Gilles Duceppe était de passage à Trois-Rivières mardi dans le cadre de sa tournée du Québec. Le chef du Bloc Québécois est ici entouré des députés Guy André (Berthier - Maskinongé), Paule Brunelle (Trois-Rivières) et Jean-Yves Laforest (Saint-Maurice-Champlain). Photo, L’Hebdo Journal
Les résolutions du Bloc Québécois pour la nouvelle année
Gilles Duceppe annonce ses priorités en prévision de la rentrée parlementaire
Le chef du Bloc Québécois, Gilles Duceppe, était de passage à Trois-Rivières à quelques jours de la rentrée parlementaire prévue le 29 janvier prochain. Pour le politicien, qui anticipe une année politique fort occupée, 2007 dégage une odeur d’élections à Ottawa et à Québec.

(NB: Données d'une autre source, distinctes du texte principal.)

(** [add_point] on a segment of any size. *)
Lemma add_point_spec pts m x y : segment_ok pts m -> ranks_ok (pts ++ [(x, y)]) ->
  (forall x' y', (x', y') ∈ pts -> x' < x) ->
  exists m' b, add_point epsilon m x y = Some (m', b) /\
    if b then segment_ok (pts ++ [(x, y)]) m' /\ exists l, fits epsilon l (pts ++ [(x, y)])
    else points_in_hull m' = 0 /\ forall l, ~ fits epsilon l (pts ++ [(x, y)]).
Proof.
  intros (Hcnt & Hlast & Hok) Hr Hx. assert (Hy : 0 <= y <= max_y) by (apply rank_range, (Hr x y); rewrite elem_of_app, list_elem_of_singleton; auto).
  destruct pts as [|[x1 y1] [|[x2 y2] pts]].
  - exists (mkModel [lower_point epsilon x y] [upper_point epsilon x y] x x 0 0 1 (upper_point epsilon x y) (lower_point epsilon x y)
      (r2 m) (r3 m)), true. unfold add_point. change (points_in_hull m = 0) in Hcnt. cbn [points_in_hull set_last]. rewrite Hcnt.
    split; [done|]. split; [|eexists; by apply fits_one]. split; [done|]. split; [by intros ?? [= -> ->]|done].
  - change (points_in_hull m = 1) in Hcnt. specialize (Hlast x1 y1 eq_refl). specialize (Hx x1 y1 ltac:(constructor)).
    assert (Hy1 : 0 <= y1 <= max_y) by (apply rank_range, (Hr x1 y1); constructor). pose proof (two_points_ok x1 y1 x y m Hok Hx Hy1 Hy) as H2.
    eexists _, true. unfold add_point. destruct (Z.leb_spec x (last_x m)); [lia|]. rewrite andb_false_r.
    cbn [points_in_hull set_last lower upper first_x last_x lower_start upper_start r0 r1]. rewrite Hcnt. cbn [Z.eqb Pos.eqb]. split; [done|].
    split; [|exists (through (r1 m) (upper_point epsilon x y)); apply fits_feasible; apply (ho_max _ _ _ H2)].
    split; [done|]. split; [by intros ?? [= -> ->]|]. by apply (hulls_ok_same _ _ _ _) with (9 := H2).
  - set (old := (x1, y1) :: (x2, y2) :: pts) in *. change (hulls_ok (ups old) (los old) m) in Hok.
    assert (Hold : last_x m < x).
    { destruct (last old) as [[x' y']|] eqn:El; [|by apply last_None in El]. rewrite (Hlast x' y' eq_refl). apply (Hx x' y').
      by apply last_Some_elem_of in El. }
    destruct (add_point_many old m x y Hok) as (m' & b & E1 & E2 & Hb); [rewrite Hcnt; unfold zlen, old; simpl; lia|done|done|done|].
    exists m', b. split; [done|]. destruct b; [|done]. destruct Hb as [Hb Hc].
    split; [|exists (through (r1 m') (r3 m')); apply fits_feasible; apply (ho_max _ _ _ Hb)].
    split; [rewrite Hc, Hcnt, zlen_app; done|]. split; [|exact Hb].
    intros x' y'. rewrite last_snoc. by intros [= -> ->].
Qed.

(** C12: [add_point] is exact.  On a segment built by earlier calls, for 64-bit keys
    and ranks up to [2^62 - epsilon], it never throws for an increasing key, none of its
    [__int128] operations overflows, and it accepts the point if and only if some line
    passes through the error bars (the ranks plus and minus [epsilon], cut off at 0) of
    all points of the segment including the new one; when it accepts, the line through
    the corners [rectangle[1]] and [rectangle[3]] (if there are two points) is such a
    line. *)
Theorem add_point_exact pts m x y : segment_ok pts m -> ranks_ok (pts ++ [(x, y)]) ->
  (forall x' y', (x', y') ∈ pts -> x' < x) ->
  exists m' b, add_point epsilon m x y = Some (m', b) /\
    (b = true <-> exists l, fits epsilon l (pts ++ [(x, y)])) /\
    (b = true -> segment_ok (pts ++ [(x, y)]) m' /\
       (1 <= zlen pts -> fits epsilon (through (r1 m') (r3 m')) (pts ++ [(x, y)]))).
Proof.
  intros Hok Hr Hx. destruct (add_point_spec pts m x y Hok Hr Hx) as (m' & b & E1 & Hb). exists m', b. split; [done|].
  destruct b.
  - destruct Hb as [Hok' Hf]. split; [done|]. intros _. split; [done|]. intros Hn. destruct Hok' as (_ & _ & Hok').
    destruct pts as [|p1 pts]; [done|]. destruct p1 as [x1 y1]. apply fits_feasible.
    destruct pts as [|[x2 y2] pts]; [apply (ho_max _ _ _ Hok')|]. apply (ho_max _ _ _ Hok').
  - split; [|done]. split; [done|]. intros [l Hl]. by destruct Hb as [_ Hb]; destruct (Hb l).
Qed.
End Segment.

(** *** Limits *)

(** With ranks near [2^64] a product of the third call does not fit in [__int128]. *)
Example add_point_overflows :
  ('(m, _) ← add_point 1 new_model 0 0; '(m, _) ← add_point 1 m (2 ^ 64 - 2) (2 ^ 64 - 2); Some (points_in_hull m, add_point 1 m (2 ^ 64 - 1) 0)) = Some (2, None).
Proof. vm_compute. reflexivity. Qed.

(** The line [y = x - 8] is within 10 of all these points, but is not through the error
    bar of the first, which ends at 0: the fourth point is rejected. *)
Example clipped_bar :
  (foldl (fun r p => '(m, acc) ← r; '(m, b) ← add_point 10 m p.1 p.2; Some (m, acc ++ [b])) (Some (new_model, [])) [(0, 0); (16, 1); (19, 4); (215, 200)]) ≫= (fun r => Some r.2)
    = Some [true; true; true; false] /\
  Forall (fun p => Z.abs (p.1 - 8 - p.2) <= 10) [(0, 0); (16, 1); (19, 4); (215, 200)].
Proof. split; [vm_compute; reflexivity|]. repeat constructor; cbn; lia. Qed.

Le Bloc campe ses positions sur quelques questions majeures, notamment le règlement complet du déséquilibre fiscal. En vue d’y arriver, Gilles Duceppe estime que le gouvernement conservateur doit, dans son prochain budget, s’engager à verser à terme 3,9 milliards $ de plus par année au Québec.
Le chef du Bloc Québécois a aussi profité de l’occasion pour aborder le dossier la mission internationale en Afghanistan. Il souligne l’aveuglement de Setphen Harper sur cette question alors que, selon le général britannique David Richards, qui dirigeait les forces de l’OTAN en Afghanistan, 70% de la population afghane tombera dans le camp des talibans s’il n’y a pas une modification de la stratégie. Selon Gilles Duceppe, la mission a besoin d’un sérieux rééquilibrage: «Il faut avoir une approche plus équilibrée entre l’humanitaire, le militaire et la qualité de la démocratie en Afghanistan ainsi qu’une plus grande participation des alliés de l’OTAN».
Un autre dossier qui lui tient particulièrement à coeur est celui du Protocole de Kyoto. Le Bloc souhaite que le fédéral accepte l’approche territoriale. «Le Québec réclame cette approche avec les choix qui ont été faits dans le passé quant à l’hydroélectricité, par exemple, qui permettraient beaucoup plus facilement à Québec d’atteindre Kyoto», précise le politicien.
Les dossiers chauds de la région
«Ça prend une stratégie au niveau du secteur manufacturier pour ne pas connaître des problèmes plus graves que ceux que nous connaissons actuellement», allègue Gilles Duceppe. Une opinion que partage le député de Berthier-Maskinongé, Guy André. Dans son comté, l’industrie du meuble est aux prises avec la concurrence asiatique et la hausse du dollar canadien. «L’industrie du meuble a tenté de monter un dossier auprès du tribunal canadien du commerce afin d’avoir des mesures de sauvegarde par rapport aux lois de l’Organisation mondiale du commerce, mais le coût pour monter un tel dossier est de 300 000$», déplore-t-il.
Par ailleurs, face à la fermeture prochaine de l’usine Nosk Hydro, la députée de Trois-Rivières, Paule Brunelle, a mentionné que 70% des travailleurs qui perdront leurs emplois habitent Trois-Rivières. «Actuellement, nous essayons d’intervenir afin que ces gens puissent retrouver un emploi», précise-t-elle en mentionnant que des négociations sont en cours.